__Task objective__.
Report each line of the records below that uses the word "threshold".

__Dataset entries__.
(** The block is refused exactly when it exceeds twice the effective median. *)
Lemma getBlockReward_none v medianSize s already fee :
  0 <= medianSize < 2 ^ 31 -> 0 <= s -> 0 <= already <= m_moneySupply c -> 0 <= fee < 2 ^ 63 ->
  getBlockReward c v medianSize s already fee = None <-> 2 * effective_median v medianSize < s.
Proof.
  intros. rewrite getBlockReward_eq by done. cbv zeta.
  destruct (Z.ltb_spec (2 * effective_median v medianSize) s); split; (done || lia).
Qed.

(** Conservation: the miner gets what is emitted plus the fees, nothing is
    emitted beyond the supply, and at most the fees are burnt. *)
Lemma block_reward_conserves v medianSize s already fee reward emission :
  0 <= medianSize < 2 ^ 31 -> 0 <= s -> 0 <= already <= m_moneySupply c -> 0 <= fee < 2 ^ 63 ->
  getBlockReward c v medianSize s already fee = Some (reward, emission) ->
  reward = emission + fee /\ 0 <= reward <= baseReward c already + fee /\
  already - fee <= already + emission <= m_moneySupply c.
Proof.
  intros Hm Hs Ha Hfee. rewrite getBlockReward_eq by done. cbv zeta. pose proof (zone_range v) as Hz.
  set (m := effective_median v medianSize) in *.
  assert (Hmr : 0 < m < 2 ^ 31) by (unfold m, effective_median; lia).
  destruct (Z.ltb_spec (2 * m) s); [done|]. intros [= <- <-].
  pose proof (baseReward_range already Ha) as Hb. destruct Hc as (Hsup & _).
  pose proof (getPenalizedAmount_range (baseReward c already) m s ltac:(unfold is_u64; lia)
    ltac:(lia) ltac:(lia)) as Hpb.
  pose proof (penalized_fee_range v m s fee ltac:(lia) ltac:(lia) Hfee) as Hpf.
  lia.
Qed.

(** Close to the supply the base reward is zero: there is no tail emission. *)
Lemma baseReward_end already :
  0 <= already <= m_moneySupply c -> m_moneySupply c - already < 2 ^ m_emissionSpeedFactor c ->
  baseReward c already = 0.
Proof. intros Ha Hlt. rewrite baseReward_eq by done. apply Z.div_small. lia. Qed.

End emission.

(** ** Fusion transactions *)

Lemma fusion_input_sum_eq c height amounts : forall acc total,
  is_u64 acc -> fusion_input_sum c height amounts acc = Some total ->
  total = u64 (acc + sum_list amounts).
Proof.
  induction amounts as [|a l IH]; intros acc total Hacc; cbn [fusion_input_sum sum_list foldr].
  - intros [= <-]. by rewrite Z.add_0_r, u64_id.
  - destruct (_ && _); [done|]. intros ->%IH; [|apply u64_range].
    unfold u64, sum_list. rewrite Z.add_mod_idemp_l by lia. f_equal. lia.
Qed.

(** A fusion transaction moves the whole input value, modulo 2^64, into at most
    one output, and has at least the minimum number of inputs. *)
Theorem fusion_preserves_value c ins outs size height :
  isFusionTransaction_amounts c ins outs size height = true ->
  u64 (sum_list outs) = u64 (sum_list ins) /\ (length outs <= 1)%nat /\
  m_fusionTxMinInputCount c <= Z.of_nat (length ins).
Proof.
  unfold isFusionTransaction_amounts. destruct (if _ <=? _ then _ else _); [done|].
  destruct (Z.ltb_spec (Z.of_nat (length ins)) (m_fusionTxMinInputCount c)); [done|].
  destruct (_ <? _); [done|]. destruct (fusion_input_sum c height ins 0) as [total|] eqn:E; [|done].
  apply fusion_input_sum_eq in E as ->; [|done]. rewrite Z.add_0_l, bool_decide_eq_true. intros <-.
  unfold decomposeAmount, decompose_amount_into_digits.
  destruct (Z.eqb_spec 0 (u64 (sum_list ins))) as [E|E].
  - rewrite <-E. split_and!; [done|simpl; lia|lia].
  - change (merge_sort Z.le [u64 (sum_list ins)]) with [u64 (sum_list ins)]. simpl.
    rewrite Z.add_0_r. split_and!; [|lia|lia]. apply u64_id, u64_range.
Qed.

Lemma pretty_amount_at i :
  (i < 172)%nat -> PRETTY_AMOUNTS !! i = Some ((Z.of_nat i mod 9 + 1) * 10 ^ (Z.of_nat i / 9)).
Proof.
  intros Hi. assert (Hall : forallb (fun i => bool_decide (PRETTY_AMOUNTS !! i =
    Some ((Z.of_nat i mod 9 + 1) * 10 ^ (Z.of_nat i / 9)))) (seq 0 172) = true) by by vm_compute.
  rewrite forallb_forall in Hall. eapply bool_decide_eq_true_1, Hall, in_seq. lia.
Qed.

(** An amount is accepted when it is pretty, below the threshold and no dust;
    the result is its power of ten. *)
Lemma fusion_amount_spec c amount threshold height p :
  isAmountApplicableInFusionTransactionInput c amount threshold height = Some p ->
  amount < threshold /\ 0 <= p <= 19 /\ exists d, 1 <= d <= 9 /\ amount = d * 10 ^ p.
Proof.
  unfold isAmountApplicableInFusionTransactionInput.
  destruct (Z.leb_spec threshold amount); [done|]. destruct (_ && _); [done|].
  destruct (PRETTY_AMOUNTS !! lower_bound PRETTY_AMOUNTS amount) as [x|] eqn:E; [|done].
  destruct (Z.eqb_spec amount x) as [->|]; [|done]. cbn [negb]. revert E.
  generalize (lower_bound PRETTY_AMOUNTS x) as i. intros i E Hp. apply (inj Some) in Hp.
  assert (Hi : (i < 172)%nat).
  { assert (Hl : length PRETTY_AMOUNTS = 172%nat) by by vm_compute. rewrite <-Hl. by apply lookup_lt_Some in E. }
  rewrite pretty_amount_at in E by done. apply (inj Some) in E.
  pose proof (Z.mod_pos_bound (Z.of_nat i) 9 ltac:(lia)).
  assert (Hq : 0 <= Z.of_nat i / 9 <= 19).
  { split; [apply Z.div_pos; lia|]. apply Z.lt_succ_r, Z.div_lt_upper_bound; lia. }
  rewrite u8_id in Hp by (unfold is_u8; lia). subst p. split_and!; [done|lia|lia|].
  exists (Z.of_nat i mod 9 + 1). split; [lia|done].
Qed.

Lemma builder_wf_emission : wf_emission CurrencyBuilder.
Proof. by split_and!. Qed.

Lemma fusion_preserves_value_witness :
  let ins := replicate 12 200000 in
  isFusionTransaction_amounts CurrencyBuilder ins [2400000] 1000 5 = true /\
  u64 (sum_list [2400000]) = u64 (sum_list ins).
Proof.
  split; [reflexivity|].
  exact (proj1 (fusion_preserves_value CurrencyBuilder (replicate 12 200000) [2400000] 1000 5 eq_refl)).
Defined.

(** A block pays out exactly what it emits and collects: reward = emission +
    fee, at most the base reward plus the fees, and the emission keeps the coins
    in circulation within the money supply. *)
Theorem getBlockReward_conserves c v medianSize s already fee reward emission :
  wf_emission c ->
  0 <= medianSize < 2 ^ 31 -> 0 <= s -> 0 <= already <= m_moneySupply c -> 0 <= fee < 2 ^ 63 ->
  getBlockReward c v medianSize s already fee = Some (reward, emission) ->
  reward = emission + fee /\ 0 <= reward <= baseReward c already + fee /\
  already - fee <= already + emission <= m_moneySupply c.
Proof. intros Hc. by apply (block_reward_conserves c Hc v medianSize). Qed.

Lemma getBlockReward_conserves_witness :
  let '(reward, emission) := default (0, 0) (getBlockReward CurrencyBuilder 1 30000 45000 1000 700) in
  getBlockReward CurrencyBuilder 1 30000 45000 1000 700 = Some (reward, emission) /\ reward = emission + 700.
Proof.
  pose proof (fun r e => getBlockReward_conserves CurrencyBuilder 1 30000 45000 1000 700 r e
    builder_wf_emission ltac:(lia) ltac:(lia) ltac:(by vm_compute) ltac:(lia)) as H.
  destruct (getBlockReward CurrencyBuilder 1 30000 45000 1000 700) as [[reward emission]|] eqn:E.
  - split; [reflexivity|]. exact (proj1 (H reward emission eq_refl)).
  - vm_compute in E. discriminate E.
Defined.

__Task response__.
(** An amount is accepted when it is pretty, below the threshold and no dust;
Lemma fusion_amount_spec c amount threshold height p :
  isAmountApplicableInFusionTransactionInput c amount threshold height = Some p ->
  amount < threshold /\ 0 <= p <= 19 /\ exists d, 1 <= d <= 9 /\ amount = d * 10 ^ p.
  destruct (Z.leb_spec threshold amount); [done|]. destruct (_ && _); [done|].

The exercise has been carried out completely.